静香は一人で後ろの席に座って聴いていた。
そこへ隣に座ったのが金澤である。

「…遅いですよ。」
「と言ってもなあ、今回はメンバーの自主性に任せるって吉羅も言ってたしなあ。」
「そんな無責任な…」
「俺に責任なんてもん、求めんなよ。」

苦笑しながら身体を前傾にし、前の席の背もたれに腕を乗せて寄りかかる。
その先にあるステージを静かに見守る金澤の目は優しい。
それがふと静香の方を見た。

「…吉羅一族のお嬢さんか…お前さんを見ていると美夜を思い出すな。
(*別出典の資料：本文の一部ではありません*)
Lemma LeaderSpec_canon l : vcanon LeaderSpec_v l = normalize_leader l.
Proof.
  unfold normalize_leader. exact_fields LeaderSpec_v LeaderSpec_fields.
  apply pointer_f_canon, LabelSelector_canon.
Qed.

Lemma SidekickSpec_canon s : vcanon SidekickSpec_v s = normalize_spec s.
Proof.
  unfold normalize_spec, SidekickSpec_v, SidekickSpec_fields.
  exact_fields SidekickSpec_fields_1 SidekickSpec_fields_1. apply LeaderSpec_canon.
Qed.

Lemma SidekickStatus_canon s : vcanon SidekickStatus_v s = norm_status s.
Proof.
  destruct s as [[n] p ph g c m f]. unfold norm_status, set_FailureCount, set_RestartCounts.
  exact_fields SidekickStatus_v SidekickStatus_fields.
Qed.

Lemma ObjectMeta_canon tv m : vcanon (ObjectMeta_v tv) m = normalize_meta tv m.
Proof. unfold normalize_meta. exact_fields ObjectMeta_v ObjectMeta_fields. Qed.

(** C25. A Sidekick written to the API server and read back is the same resource,
    except that maps that were empty are nil: the node selector, the extra
    arguments, the overhead, the labels of the leader's selector, the labels and
    annotations, and the two counters of the status. *)
Theorem sidekick_json_roundtrip tv s :
  vgood (Sidekick_v tv) s →
  of_json (Sidekick_v tv) (to_json (Sidekick_v tv) s) = Ok (normalize tv s).
Proof.
  intros Hg. rewrite of_to_json by done. f_equal. unfold normalize.
  exact_fields Sidekick_v Sidekick_fields; simpl.
  - apply ObjectMeta_canon.
  - apply SidekickSpec_canon.
  - apply SidekickStatus_canon.
Qed.
(** The schema of [StatefulSetStatus]. *)
Definition schema_k8sio_api_apps_v1_StatefulSetStatus (ref : string → string) : definition :=
  {| def_schema := object_of
     ([("observedGeneration", typed "integer" "int64");
      ("replicas", with_default (JNum 0) (typed "integer" "int32"));
      ("readyReplicas", typed "integer" "int32");
      ("currentReplicas", typed "integer" "int32");
      ("updatedReplicas", typed "integer" "int32");
      ("currentRevision", typed "string" "");
      ("updateRevision", typed "string" "");
      ("collisionCount", typed "integer" "int32");
      ("conditions", with_extensions [("x-kubernetes-list-map-keys", JArr [JStr "type"]);
        ("x-kubernetes-list-type", JStr "map");
        ("x-kubernetes-patch-merge-key", JStr "type");
        ("x-kubernetes-patch-strategy", JStr "merge")]
       (array_of (with_default (JObj []) (reference (ref "k8s.io/api/apps/v1.StatefulSetCondition")))));
      ("availableReplicas", with_default (JNum 0) (typed "integer" "int32"))])
     ["replicas"];
     def_dependencies := ["k8s.io/api/apps/v1.StatefulSetCondition"] |}.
」
「え?先生、今…美夜、ちゃん…て?」
「ああ、俺と吉羅は昔から…っつっても、この学院の生徒だった頃からの知り合いなんだ。ま、腐れ縁ってやつだな。だから…吉隠のこと、少し聞いた。」
「…」
「吉羅はお前さんのこと、嫌ってるわけじゃねえぞ?」
「…そんなこと、分かっています。」
「そうか?」
「だって、何だかんだで…暁彦さん、優しいから。厳しいことも言うけど、正論ですし。」
「はは、分かってるじゃないか。確かに俺の取り越し苦労だったな。」
「…」

カラカラと笑う金澤の横で、静香はキュッと唇を噛んだ。

「…美夜ちゃん、この学院を楽しんでいましたか?」
「美夜か?同級だったからな、たくさんの時間を一緒に過ごしたぞ。よく笑って、よく演奏して…誰から見ても楽しんだ学院生活だったんじゃないか?」
「同級生…そっか…美夜ちゃんがもし生きていたら、先生と同い年なんですね。」
「あっ、てめっ!今、俺のことおっさんだとか思ったろ!?」
「思っていないですよ、そんなこと…」

呆れて目を細める静香の頭をポンポンと撫でると、金澤は少しだけ手に力を入れて彼女の頭を押した。
元々力を入れていなかった静香の頭は容易く俯く。

「…音楽は高校まで、だってな。」
「…」

その言葉に金澤の手元がビクリと反応する。
軽く息を吐くと、上から諭すように金澤が穏やかに話し出した。

「あのな、吉隠と美夜は違う。そんなことは吉羅も分かっているさ。」
「…私は美夜ちゃんみたいな音は出せないですからね。」
「それは違うぞ?今の環境じゃなかったら、お前さんだってきっと。もしかしたら美夜よりいいトコまで行くかもな。だから、アイツはお前さんのことを思ってだな…」
「…分かっています。美夜ちゃんは私の憧れだったから…暁彦さんは心配しているのでしょう?」
「別に吉羅の肩を持つわけじゃねえが…そうだな。」
「分かっているから…大丈夫です。音楽は高校まで、これが両親と暁彦さんとの約束だから。」
「でも、吉隠は音楽が愛おしい。…違うか?」
「…」
「お前さんの音を聴いていれば分かる。どんなに切ない音を出していても、根底にあるのはピアノが大好きだという単純明快な音だからな。だから余計に聴こえてくる音が苦しくなるんだ。」
「私だって吉羅の一員です。自分の立場くらいは分かっているつもりですよ。子供じゃあるまいし…」
「いいや、お前さんはまだまだ子供だ。だから…もっと我が儘になったっていいんだぞ?」
「…何ですか、それ。先生はどっちの味方なんですか?」
「ん?さあな〜。吉羅の気持ちも分かるし、お前さんの気持ちも分からんでもない。」
「決まっていることですから。私が音楽と向き合えるのは高校までです。」
「…難儀だよな。」

『分かっている』『決まっている』の言葉を連発する静香に、金澤の口からため息が零れ落ちる。
彼女の頭に乗せたままの手を乱暴に動かせば、そこは少しだけ沈んだ。